▶ Recorded data:
______

(** X19: two accepted uploads whose sanitised names agree leave one file,
    holding the bytes of the second. *)
Theorem upload_replaces_a_file_of_the_same_name first second w f1 f2 :
  route first = r_upload → method first = POST →
  route second = r_upload → method second = POST →
  Views.is_admin_logged_in params (session w) = true →
  files first !! "file1" = Some f1 → files second !! "file1" = Some f2 →
  allowed_file (filename f1) = true → allowed_file (filename f2) = true →
  secure_filename (filename f1) = secure_filename (filename f2) →
  uploaded (snd (serve second (snd (serve first w))))
  = <[os_path_join (UPLOAD_FOLDER params) (secure_filename (filename f2))
      := stream f2]> (uploaded w).
Proof.
  intros Hr1 Hm1 Hr2 Hm2 Hadmin Hf1 Hf2 Ha1 Ha2 Hsame.
  assert (Hname : ∀ f, allowed_file (filename f) = true → filename f ≠ "").
  { intros f Hf He. rewrite He in Hf. done. }
  assert (Hrun : ∀ req f v,
    route req = r_upload → method req = POST →
    Views.is_admin_logged_in params (session v) = true →
    files req !! "file1" = Some f → allowed_file (filename f) = true →
    session (snd (serve req v)) = session v
    ∧ uploaded (snd (serve req v))
      = <[os_path_join (UPLOAD_FOLDER params) (secure_filename (filename f))
          := stream f]> (uploaded v)).
  { intros req f v Hr Hm Hv Hf Ha. enter_view Hr Hm.
    unfold Views.upload, mbind, M_bind, get_world. cbn [world].
    rewrite Hv, Hm, Hf. cbn [negb]. unfold Views.no_file_selected.
    rewrite bool_decide_eq_false_2 by auto. rewrite Ha. done. }
  destruct (Hrun first f1 w Hr1 Hm1 Hadmin Hf1 Ha1) as [Hs1 Hu1].
  destruct (Hrun second f2 (snd (serve first w)) Hr2 Hm2) as [_ Hu2];
    [by rewrite Hs1|done..|].
  rewrite Hu2, Hu1, Hsame. apply insert_insert_eq.
Qed.


End Extras.

(** *** Uploads *)

(** X20: only the part after the last dot decides: with a dot-free [ext],
    [allowed_file (stem + "." + ext)] holds exactly when [ext] lower-cased
    is an allowed extension, whatever [stem] is, and a name without a dot
    is refused. *)
Theorem allowed_file_reads_the_last_extension stem ext :
  contains "." ext = false →
  allowed_file (stem +:+ "." +:+ ext)
  = bool_decide (py_lower ext ∈ ALLOWED_EXTENSIONS)
  ∧ allowed_file ext = false.
Proof.
  intros Hext. split.
  - destruct (allowed_file (stem +:+ "." +:+ ext)) eqn:Hallowed.
    + apply allowed_file_spec in Hallowed as (stem' & ext' & Heq & Hdot & Hin).
      assert (Some (stem, ext) = Some (stem', ext')) as [= <- <-].
      { rewrite <- (proj2 (rpartition_Some "." (stem +:+ "." +:+ ext)
                             stem ext)) by done.
        apply rpartition_Some. split; [exact Heq|exact Hdot]. }
      by rewrite bool_decide_eq_true_2.
    + symmetry. apply bool_decide_eq_false. intros Hin.
      assert (allowed_file (stem +:+ "." +:+ ext) = true); [|congruence].
      apply allowed_file_spec. by exists stem, ext.
  - unfold allowed_file. by rewrite Hext.
Qed.

Lemma NoDup_fmap_agree {A B} (f : A → B) (l : list A) x y :
  NoDup (f <$> l) → x ∈ l → y ∈ l → f x = f y → x = y.
Proof.
  induction l as [|a l IH]; [by intros _ ?%not_elem_of_nil|].
  rewrite fmap_cons, NoDup_cons. intros [Hnot Hnodup].
  intros [->|Hx]%elem_of_cons [->|Hy]%elem_of_cons Hf; auto.
  - destruct Hnot. rewrite Hf. by apply list_elem_of_fmap_2.
  - destruct Hnot. rewrite <- Hf. by apply list_elem_of_fmap_2.
Qed.

Lemma unique_slugs_of_list (ps : gmap Z Posts.t) :
  NoDup ((λ o, Posts.slug (snd o)) <$> map_to_list ps) → unique_slugs ps.
Proof.
  intros Hnodup k1 k2 p1 p2 H1 H2 Hslug.
  apply elem_of_map_to_list in H1, H2.
  pose proof (NoDup_fmap_agree _ _ (k1, p1) (k2, p2) Hnodup H1 H2 Hslug).
  congruence.
Qed.

(** ** Instances on the sample data *)

(** An anonymous edit submission is sent to login and changes nothing. *)
Lemma admin_routes_redirect_to_login_witness :
  let req := demo_request (r_edit "1") POST ∅ {["title" := "x"]} in
  admin_only (route req) = true
  ∧ method req ∈ route_methods (route req)
  ∧ session demo_world !! "user" ≠ Some (admin_username demo_params)
  ∧ demo_serve req demo_world = (redirect (url_for "login"), demo_world).
Proof.
  intros req.
  assert (H1 : admin_only (route req) = true) by reflexivity.
  assert (H2 : method req ∈ route_methods (route req))
    by (cbn; set_solver).
  assert (H3 : session demo_world !! "user"
               ≠ Some (admin_username demo_params)) by (vm_compute; discriminate).
  exact (conj H1 (conj H2 (conj H3
    (admin_routes_redirect_to_login demo_params decimal (fun name => name)
       decimal req demo_world H1 H2 H3)))).
Defined.


(** [1 / 3] is [0x1.5555555555555p-2], its ceiling is 1; [7 / 2] is
    exact; a quotient too large for a double raises. *)
Example true_divide_values :
  long_true_divide 1 3 = inr (Finite (4 * 6004799503160661) (-56))
  ∧ last_page_of 1 3 = inr 1
  ∧ long_true_divide 7 2 = inr (Finite (7 * 2 ^ 53) (-54))
  ∧ long_true_divide (2 ^ 1024) 1 = inl OverflowError
  ∧ long_true_divide 1 0 = inl ZeroDivisionError.
Proof.
  split; [vm_compute; reflexivity|].
  split; [vm_compute; reflexivity|].
  split; [vm_compute; reflexivity|].
  split; vm_compute; reflexivity.
Qed.

(** Page 3 of twelve posts, five a page: the two oldest posts, a link
    back to page 2 and none forward. *)
Example listing_last_page :
  listing_of (list_page "3")
  = Some ([2; 1], Some (url_for_page "index" 2), None, 3, 3).
Proof. vm_compute. reflexivity. Qed.

(** Pages 0 and 99 are served as pages 1 and 3. *)
Example listing_clamps_page :
  listing_of (list_page "0")
  = Some ([12; 11; 10; 9; 8], None, Some (url_for_page "index" 2), 1, 3)
  ∧ listing_of (list_page "99") = listing_of (list_page "3").
Proof. split; vm_compute; reflexivity. Qed.







(** The trimming shows as well: a query of one blank is not empty and
    occurs in the content of post 3, yet nothing is returned. *)
Lemma search_blank_query_returns_nothing :
  let req := demo_request r_search GET {["q" := " "]} ∅ in
  demo_serve req demo_world =
    (render_template (search_html "" []) 200, demo_world)
  ∧ ∃ p, posts demo_world !! 3 = Some p ∧ ci_substring " " (Posts.content p).
Proof.
  intros req. split; [vm_compute; reflexivity|].
  eexists. split; [vm_compute; reflexivity|].
  exists "a", "b". reflexivity.
Qed.


(** The transport refuses the connection; the message is stored and the
    failure logged all the same. *)
Lemma contact_post_persists_one_message_witness :
  let req := demo_request r_contact POST ∅
               {["name" := " Ada "; "msg" := "hi"]} in
  let w' := snd (demo_serve req demo_world) in
  fst (demo_serve req demo_world) = redirect (url_for "contact")
  ∧ size (contacts w') = 1%nat
  ∧ ∃ message,
      journal w' = [ev_commit; ev_mail message;
                    ev_log_warning "Mail send failed: connection refused"].
Proof.
  intros req w'.
  destruct (contact_post_persists_one_message demo_params decimal
              (fun name => name) decimal req demo_world eq_refl eq_refl)
    as (message & Hresp & _ & _ & Hsize & _ & _ & Hjournal).
  split; [exact Hresp|]. split; [exact Hsize|].
  exists message. exact Hjournal.
Defined.


(** A fresh slug creates post 4; editing post 2 retitles it and touches
    no other post. *)
Lemma edit_post_inserts_or_updates_witness :
  let create := demo_request (r_edit "0") POST ∅
                  {["title" := " New "; "slug" := "new"]} in
  let update := demo_request (r_edit "2") POST ∅
                  {["title" := "Flask tricks"; "slug" := "flask-tips"]} in
  Views.is_admin_logged_in demo_params (session demo_admin_world) = true
  ∧ Posts.title
      <$> posts (snd (demo_serve create demo_admin_world)) !! 4 = Some "New"
  ∧ Posts.title
      <$> posts (snd (demo_serve update demo_admin_world)) !! 2
      = Some "Flask tricks"
  ∧ (∀ j, j ≠ 2 → posts (snd (demo_serve update demo_admin_world)) !! j
                  = posts demo_admin_world !! j).
Proof.
  intros create update.
  assert (H1 : Views.is_admin_logged_in demo_params
                 (session demo_admin_world) = true) by (vm_compute; reflexivity).
  split; [exact H1|].
  destruct (edit_post_inserts_or_updates demo_params decimal
              (fun name => name) decimal create demo_admin_world "0"
              eq_refl eq_refl H1) as [Hcreate _].
  destruct (edit_post_inserts_or_updates demo_params decimal
              (fun name => name) decimal update demo_admin_world "2"
              eq_refl eq_refl H1) as [_ Hupdate].
  split; [|split].
  - destruct (Hcreate eq_refl) as (_ & _ & Hrow & _).
    + intros j p Hj.
      eapply (proj1 (slug_taken_false None "new" (posts demo_admin_world)));
        [vm_compute; reflexivity|exact Hj|discriminate].
    + change (next_key (posts demo_admin_world)) with 4 in Hrow.
      unfold demo_serve. rewrite Hrow. vm_compute. reflexivity.
  - destruct (Hupdate 2 (Posts.mk "Flask tips" "flask-tips" "Use blueprints"
                           "howto" 20 (Some "tips.png")))
      as (_ & Hrow & _); [discriminate|reflexivity|reflexivity| |].
    + intros j p Hne Hj.
      eapply (proj1 (slug_taken_false (Some 2) "flask-tips"
                       (posts demo_admin_world)));
        [vm_compute; reflexivity|exact Hj|congruence].
    + unfold demo_serve. rewrite Hrow. reflexivity.
  - destruct (Hupdate 2 (Posts.mk "Flask tips" "flask-tips" "Use blueprints"
                           "howto" 20 (Some "tips.png")))
      as (_ & _ & Hframe); [discriminate|reflexivity|reflexivity| |].
    + intros j p Hne Hj.
      eapply (proj1 (slug_taken_false (Some 2) "flask-tips"
                       (posts demo_admin_world)));
        [vm_compute; reflexivity|exact Hj|congruence].
    + exact Hframe.
Defined.

(** C7 as stated fails: the identifier is the sentinel, the session is the
    admin's, but the submitted slug is already that of post 1; the store
    rejects the insert and the table is left as it was. *)
Lemma edit_duplicate_slug_counterexample :
  let req := demo_request (r_edit "0") POST ∅
               {["title" := "Hello again"; "slug" := " hello "]} in
  Views.is_admin_logged_in demo_params (session demo_admin_world) = true
  ∧ demo_serve req demo_admin_world =
      (render_template server_error_html 500,
       log_event ev_rollback demo_admin_world)
  ∧ posts (snd (demo_serve req demo_admin_world)) = posts demo_admin_world.
Proof. intros req. split_and!; vm_compute; reflexivity. Qed.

______

▶ Task statement: In the records above, find the line containing "is an allowed" and restate word for word every line from the first through that one.

▶ Response for this exercise:
(** X19: two accepted uploads whose sanitised names agree leave one file,
    holding the bytes of the second. *)
Theorem upload_replaces_a_file_of_the_same_name first second w f1 f2 :
  route first = r_upload → method first = POST →
  route second = r_upload → method second = POST →
  Views.is_admin_logged_in params (session w) = true →
  files first !! "file1" = Some f1 → files second !! "file1" = Some f2 →
  allowed_file (filename f1) = true → allowed_file (filename f2) = true →
  secure_filename (filename f1) = secure_filename (filename f2) →
  uploaded (snd (serve second (snd (serve first w))))
  = <[os_path_join (UPLOAD_FOLDER params) (secure_filename (filename f2))
      := stream f2]> (uploaded w).
Proof.
  intros Hr1 Hm1 Hr2 Hm2 Hadmin Hf1 Hf2 Ha1 Ha2 Hsame.
  assert (Hname : ∀ f, allowed_file (filename f) = true → filename f ≠ "").
  { intros f Hf He. rewrite He in Hf. done. }
  assert (Hrun : ∀ req f v,
    route req = r_upload → method req = POST →
    Views.is_admin_logged_in params (session v) = true →
    files req !! "file1" = Some f → allowed_file (filename f) = true →
    session (snd (serve req v)) = session v
    ∧ uploaded (snd (serve req v))
      = <[os_path_join (UPLOAD_FOLDER params) (secure_filename (filename f))
          := stream f]> (uploaded v)).
  { intros req f v Hr Hm Hv Hf Ha. enter_view Hr Hm.
    unfold Views.upload, mbind, M_bind, get_world. cbn [world].
    rewrite Hv, Hm, Hf. cbn [negb]. unfold Views.no_file_selected.
    rewrite bool_decide_eq_false_2 by auto. rewrite Ha. done. }
  destruct (Hrun first f1 w Hr1 Hm1 Hadmin Hf1 Ha1) as [Hs1 Hu1].
  destruct (Hrun second f2 (snd (serve first w)) Hr2 Hm2) as [_ Hu2];
    [by rewrite Hs1|done..|].
  rewrite Hu2, Hu1, Hsame. apply insert_insert_eq.
Qed.


End Extras.

(** *** Uploads *)

(** X20: only the part after the last dot decides: with a dot-free [ext],
    [allowed_file (stem + "." + ext)] holds exactly when [ext] lower-cased
    is an allowed extension, whatever [stem] is, and a name without a dot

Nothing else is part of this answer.